Second volet de la rubrique "on the road"… par air cette fois. On air, en direct, d'une authentique séance de cloudsleeping… genre s'installer mollement sur l'un de ces nuages, haut dans le ciel, quel délice. Et tout cela grace à l'avion CICR bien sur ! Quelques propos vaporeux donc… mais bon, on est là pour bosser surtout.
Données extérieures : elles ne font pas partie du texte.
(** * The Pyroscope query client of the Grafana datasource

    A shallow embedding of
    [pkg/tsdb/grafana-pyroscope-datasource/pyroscopeClient.go] and the
    properties of its five operations.

    Conventions of the embedding:
    - a Go [string] is a sequence of bytes: Rocq's [string];
    - [int64] is [Z] (no arithmetic is performed on it), [float64] is a
      primitive float (only copied);
    - a nilable pointer [*T] is [ptr T = option T] and a slice is
      [slice T = option (list T)]: the nil slice is [None], which Go keeps
      distinct from an allocated slice of length zero;
    - a Go function either returns its tuple of results or panics with a
      run-time error: [outcome];
    - the [context.Context] argument is left out: a cancelled or expired
      context shows as an error returned by the remote call. *)

From Stdlib Require Import ZArith Floats Ascii String.
From stdpp Require Import base option list strings.

Local Open Scope string_scope.
Local Open Scope list_scope.

(** ** The fragment of the Go run time the client relies on *)

Module golang.

Inductive runtime_error : Type :=
| index_out_of_range (i : nat) (len : nat).

Inductive outcome (A : Type) : Type :=
| Return (a : A)
| Panic (e : runtime_error).
Arguments Return {A} a.
Arguments Panic {A} e.

#[export] Instance outcome_bind : MBind outcome := λ A B k m,
  match m with
  | Return a => k a
  | Panic e => Panic e
  end.

Definition int64 : Type := Z.
Definition float64 : Type := PrimFloat.float.

Definition ptr (A : Type) : Type := option A.
Definition slice (A : Type) : Type := option (list A).

(** The elements of a slice, the nil slice having none. *)
Definition elems {A : Type} (s : slice A) : list A := default [] s.

Definition len {A : Type} (s : slice A) : nat := length (elems s).

(** [make([]*T, n)]: an allocated slice of [n] nil pointers. *)
Definition make {A : Type} (n : nat) : slice (ptr A) := Some (replicate n None).

(** [append(s, x)]; appending to the nil slice allocates. *)
Definition append {A : Type} (s : slice A) (x : A) : slice A :=
  Some (elems s ++ [x]).

(** [s[i]] as an expression. *)
Definition index {A : Type} (s : slice A) (i : nat) : outcome A :=
  match elems s !! i with
  | Some x => Return x
  | None => Panic (index_out_of_range i (len s))
  end.

(** [s[i] = x] as a statement. *)
Definition store {A : Type} (s : slice A) (i : nat) (x : A) : outcome (slice A) :=
  if decide (i < len s)
  then Return (Some (<[i:=x]> (elems s)))
  else Panic (index_out_of_range i (len s)).

(** [for i, x := range xs { body }] over a loop state [S]. *)
Fixpoint for_range_from {A S : Type} (i : nat) (xs : list A)
    (body : nat → A → S → outcome S) (s : S) : outcome S :=
  match xs with
  | [] => Return s
  | x :: xs' =>
      s' ← body i x s; for_range_from (Datatypes.S i) xs' body s'
  end.

Definition for_range {A S : Type} (xs : slice A)
    (body : nat → A → S → outcome S) (s : S) : outcome S :=
  for_range_from 0 (elems xs) body s.

(** The [error] interface: nil is [None : option error]. Two kinds of
    values occur: those produced by the remote call and the
    [*errors.errorString] built by [fmt.Errorf] without [%w]. *)
Inductive error : Type :=
| remote (text : string)
| errorString (text : string).

(** The [Error()] method, which [%v] prints. *)
Definition Error (e : error) : string :=
  match e with
  | remote t => t
  | errorString t => t
  end.

(** [strings.Split(s, sep)] for a separator of one byte. The result is
    never nil and never empty. *)
Fixpoint split_byte (sep : Ascii.ascii) (s : string) : list string :=
  match s with
  | EmptyString => [EmptyString]
  | String c s' =>
      if Ascii.eqb c sep then EmptyString :: split_byte sep s'
      else match split_byte sep s' with
           | h :: t => String c h :: t
           | [] => [String c EmptyString]
           end
  end.

Definition strings_Split (s : string) (sep : Ascii.ascii) : slice string :=
  Some (split_byte sep s).

(** [strings.HasPrefix(s, prefix)]. *)
Definition strings_HasPrefix (s prefix : string) : bool := String.prefix prefix s.

End golang.

Export golang.


(** ** The remote querier service *)

(** Modelled from the spec: the generated messages of the phlare API
    (package [querierv1]) are an external dependency of the package and not
    part of its sources. Their shapes follow the table of the remote
    service contract and the fields the client reads and writes. A repeated
    message field decodes to a slice of non-nil messages, so its elements
    are the messages themselves; an empty repeated field decodes to the nil
    slice; the optional flamegraph is a nilable pointer. *)
Module querierv1.

Module ProfileType.
Record t : Type := mk { ID : string; Name : string; SampleType : string }.
End ProfileType.

Module LabelPair.
Record t : Type := mk { Name : string; Value : string }.
End LabelPair.

Module Point.
Record t : Type := mk { Value : float64; Timestamp : int64 }.
End Point.

Module Series.
Record t : Type := mk { Labels : slice LabelPair.t; Points : slice Point.t }.
End Series.

Module Level.
Record t : Type := mk { Values : slice int64 }.
End Level.

Module FlameGraph.
Record t : Type := mk {
  Names : slice string;
  Levels : slice Level.t;
  Total : int64;
  MaxSelf : int64 }.
End FlameGraph.

Module ProfileTypesRequest.
Record t : Type := mk { }.
End ProfileTypesRequest.

Module ProfileTypesResponse.
Record t : Type := mk { ProfileTypes : slice ProfileType.t }.
End ProfileTypesResponse.

Module SelectSeriesRequest.
Record t : Type := mk {
  ProfileTypeID : string;
  LabelSelector : string;
  Start : int64;
  End_ : int64;
  Step : float64;
  GroupBy : slice string }.
End SelectSeriesRequest.

Module SelectSeriesResponse.
Record t : Type := mk { Series : slice Series.t }.
End SelectSeriesResponse.

Module SelectMergeStacktracesRequest.
Record t : Type := mk {
  ProfileTypeID : string;
  LabelSelector : string;
  Start : int64;
  End_ : int64;
  MaxNodes : ptr int64 }.
End SelectMergeStacktracesRequest.

Module SelectMergeStacktracesResponse.
Record t : Type := mk { Flamegraph : ptr FlameGraph.t }.
End SelectMergeStacktracesResponse.

Module LabelNamesRequest.
Record t : Type := mk { }.
End LabelNamesRequest.

Module LabelNamesResponse.
Record t : Type := mk { Names : slice string }.
End LabelNamesResponse.

Module LabelValuesRequest.
Record t : Type := mk { Name : string }.
End LabelValuesRequest.

Module LabelValuesResponse.
Record t : Type := mk { Names : slice string }.
End LabelValuesResponse.

End querierv1.

Module connect.

(** Modelled from the spec: the result of one request/response round trip
    of the transport, [res, err := ...]: either a response carrying
    [res.Msg] or a non-nil [err]. *)
Inductive reply (A : Type) : Type :=
| ok (Msg : A)
| failed (err : error).
Arguments ok {A} Msg.
Arguments failed {A} err.

End connect.

Export connect.

Module querierv1connect.
Import querierv1.

(** Modelled from the spec: the generated interface
    [querierv1connect.QuerierServiceClient], restricted to the five calls
    the client uses. *)
Record QuerierServiceClient : Type := {
  ProfileTypes : ProfileTypesRequest.t → reply ProfileTypesResponse.t;
  SelectSeries : SelectSeriesRequest.t → reply SelectSeriesResponse.t;
  SelectMergeStacktraces :
    SelectMergeStacktracesRequest.t → reply SelectMergeStacktracesResponse.t;
  LabelNames : LabelNamesRequest.t → reply LabelNamesResponse.t;
  LabelValues : LabelValuesRequest.t → reply LabelValuesResponse.t }.

End querierv1connect.

(** ** The normalized data model of the package *)

Module ProfileType.
Record t : Type := mk { ID : string; Label : string }.
End ProfileType.

Module Level.
Record t : Type := mk { Values : slice int64 }.
End Level.

Module Flamebearer.
Record t : Type := mk {
  Names : slice string;
  Levels : slice (ptr Level.t);
  Total : int64;
  MaxSelf : int64 }.
End Flamebearer.

Module LabelPair.
Record t : Type := mk { Name : string; Value : string }.
End LabelPair.

Module Point.
(** [Timestamp] is a Unix time in milliseconds. *)
Record t : Type := mk { Value : float64; Timestamp : int64 }.
End Point.

Module Series.
Record t : Type := mk {
  Labels : slice (ptr LabelPair.t);
  Points : slice (ptr Point.t) }.
End Series.

Module ProfileResponse.
Record t : Type := mk { Flamebearer : ptr Flamebearer.t; Units : string }.
End ProfileResponse.

Module SeriesResponse.
Record t : Type := mk {
  Series : slice (ptr Series.t);
  Units : string;
  Label : string }.
End SeriesResponse.

Record PyroscopeClient : Type := {
  connectClient : querierv1connect.QuerierServiceClient }.

(** ** The operations of the client

    Each function returns the Go pair (result, error) inside [outcome];
    the nil result is [None], the nil error is [None]. *)

Definition ProfileTypes (c : PyroscopeClient)
    : outcome (slice (ptr ProfileType.t) * option error) :=
  match querierv1connect.ProfileTypes (connectClient c)
          querierv1.ProfileTypesRequest.mk with
  | failed err => Return (None, Some err)
  | ok Msg =>
      match querierv1.ProfileTypesResponse.ProfileTypes Msg with
      | None =>
          (* at least an empty array when there are no types *)
          Return (Some [], None)
      | Some _ =>
          pTypes ← for_range (querierv1.ProfileTypesResponse.ProfileTypes Msg)
            (λ i pType pTypes,
               store pTypes i (Some {|
                 ProfileType.ID := querierv1.ProfileType.ID pType;
                 ProfileType.Label :=
                   querierv1.ProfileType.Name pType +:+ " - "
                     +:+ querierv1.ProfileType.SampleType pType |}))
            (make (len (querierv1.ProfileTypesResponse.ProfileTypes Msg)));
          Return (pTypes, None)
      end
  end.
Lemma merge_items_get (items : daily_t) : forall (merged : daily_t) k,
  Dict.get_or
    (fold_left
       (fun merged item =>
          Dict.set merged (fst item)
                   (Dict.get_or merged (fst item) [] ++ snd item))
       items merged) k []
  = Dict.get_or merged k []
    ++ flat_map snd (filter (fun item => String.eqb (fst item) k) items).
Proof.
  induction items as [|[k0 v0] rest IH]; intros merged k; simpl.
  - now rewrite app_nil_r.
  - rewrite IH, get_or_set.
    destruct (String.eqb_spec k0 k) as [->|Hk]; simpl.
    + now rewrite <- app_assoc.
    + reflexivity.
Qed.

Lemma merge_items_keys (items : daily_t) : forall (merged : daily_t) k,
  In k (Dict.keys
          (fold_left
             (fun merged item =>
                Dict.set merged (fst item)
                         (Dict.get_or merged (fst item) [] ++ snd item))
             items merged))
  <-> In k (Dict.keys merged) \/ In k (Dict.keys items).
Proof.
  induction items as [|[k0 v0] rest IH]; intros merged k; simpl.
  - tauto.
  - rewrite IH, keys_set. simpl. intuition congruence.
Qed.

Lemma merge_sources_get (sources : list daily_t) (k : string) :
  forall merged : daily_t,
    let out :=
      fold_left
        (fun merged source =>
           fold_left
             (fun merged item =>
                Dict.set merged (fst item)
                         (Dict.get_or merged (fst item) [] ++ snd item))
             source merged) sources merged in
    Dict.get_or out k []
    = Dict.get_or merged k []
      ++ flat_map snd (filter (fun item => String.eqb (fst item) k)
                              (List.concat sources))
    /\ (In k (Dict.keys out)
        <-> In k (Dict.keys merged)
            \/ exists source, In source sources /\ In k (Dict.keys source)).
Proof.
  induction sources as [|s rest IH]; intros merged; simpl.
  - split; [now rewrite app_nil_r|]. split; [tauto|].
    intros [H | (s & [] & _)]. exact H.
  - destruct (IH (fold_left
                    (fun merged item =>
                       Dict.set merged (fst item)
                                (Dict.get_or merged (fst item) [] ++ snd item))
                    s merged)) as [H1 H2].
    split.
    + rewrite H1, merge_items_get, filter_app, flat_map_app.
      now rewrite app_assoc.
    + rewrite H2, merge_items_keys. split.
      * intros [[H | H] | (s' & Hs & Hk)].
        -- now left.
        -- right. exists s. split; [now left | exact H].
        -- right. exists s'. split; [now right | exact Hk].
      * intros [H | (s' & [<- | Hs] & Hk)].
        -- left. now left.
        -- left. now right.
        -- right. exists s'. tauto.
Qed.
(** C10.  A plane whose component is none of Y, Cb, Cr does not count:
    with or without it, at any position of the list, the conversion returns
    the same outcome and leaves the same state, descriptor included. *)
Theorem convertFlexLayout_ignores_other_planes
    (size_t_bits : Z) (be : Backend) (handle : buffer_handle_t)
    (error : gralloc1_error_t) (flexLayout : android_flex_layout_t)
    (l1 l2 : list android_flex_plane_t) (p : android_flex_plane_t)
    (w : World) :
  component p <> FLEX_COMPONENT_Y ->
  component p <> FLEX_COMPONENT_Cb ->
  component p <> FLEX_COMPONENT_Cr ->
  convertFlexLayout size_t_bits be handle error flexLayout
    (l1 ++ p :: l2) w =
  convertFlexLayout size_t_bits be handle error flexLayout (l1 ++ l2) w.
Proof.
  intros Hy Hcb Hcr.
  rewrite !convertFlexLayout_refines. unfold FlexYCbCrResolver.
  rewrite !(last_seen_drop _ l1 l2 p) by (left; assumption).
  reflexivity.
Qed.

Lemma convertFlexLayout_ignores_other_planes_witness :
  convertFlexLayout 64 (mapper_backend FLEX_FORMAT_YCbCr nv12_planes) 5
    GRALLOC1_ERROR_NONE (layout_of FLEX_FORMAT_YCbCr nv12_planes)
    (firstn 1 nv12_planes ++
     {| top_left := 12288; component := FLEX_COMPONENT_other;
        bits_per_component := 16; bits_used := 10;
        h_increment := 4; v_increment := 0 |} :: skipn 1 nv12_planes)
    fresh_world =
  convertFlexLayout 64 (mapper_backend FLEX_FORMAT_YCbCr nv12_planes) 5
    GRALLOC1_ERROR_NONE (layout_of FLEX_FORMAT_YCbCr nv12_planes)
    (firstn 1 nv12_planes ++ skipn 1 nv12_planes) fresh_world.
Proof.
  apply (convertFlexLayout_ignores_other_planes 64
           (mapper_backend FLEX_FORMAT_YCbCr nv12_planes) 5
           GRALLOC1_ERROR_NONE (layout_of FLEX_FORMAT_YCbCr nv12_planes)
           (firstn 1 nv12_planes) (skipn 1 nv12_planes)
           {| top_left := 12288; component := FLEX_COMPONENT_other;
              bits_per_component := 16; bits_used := 10;
              h_increment := 4; v_increment := 0 |}
           fresh_world).
  - simpl. discriminate.
  - simpl. discriminate.
  - simpl. discriminate.
Defined.

(** ** The log of calls *)

Lemma count_log (f : Call -> bool) (c : Call) (w : World) :
  length (filter f (calls (log c w))) =
  (length (filter f (calls w)) + (if f c then 1 else 0))%nat.
Proof.
  unfold log; simpl. rewrite filter_app, length_app. simpl.
  destruct (f c); reflexivity.
Qed.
Le CICR est le seul organisme humanitaire à disposer de ses propres avions au Congo (à part la MONUC qui forme, rien que pour le Congo, la plus grande "compagnie" d'aviation d'Afrique !), soit un vieux Douglas DC-3 (presque un cargo) datant des années 50 et un petit Beechcraft plus récent. Cela nous facilite grandement la tâche lors de nos opérations d'assistance (distribution de kit de survie/nourriture pour les personnes déplacées/réfugiées, distribution de semences et outils pour nos programmes agro etc.) et d'exploration humanitaire et sécuritaire (on embarque une équipe avec les motos dans l'avion). Les routes, catastrophiques à travers tout le pays, demanderaient de nombreux jours de voyage dans des conditions épuisantes (bourbiers de plusieurs Km, tracasseries d'hommes en arme etc.).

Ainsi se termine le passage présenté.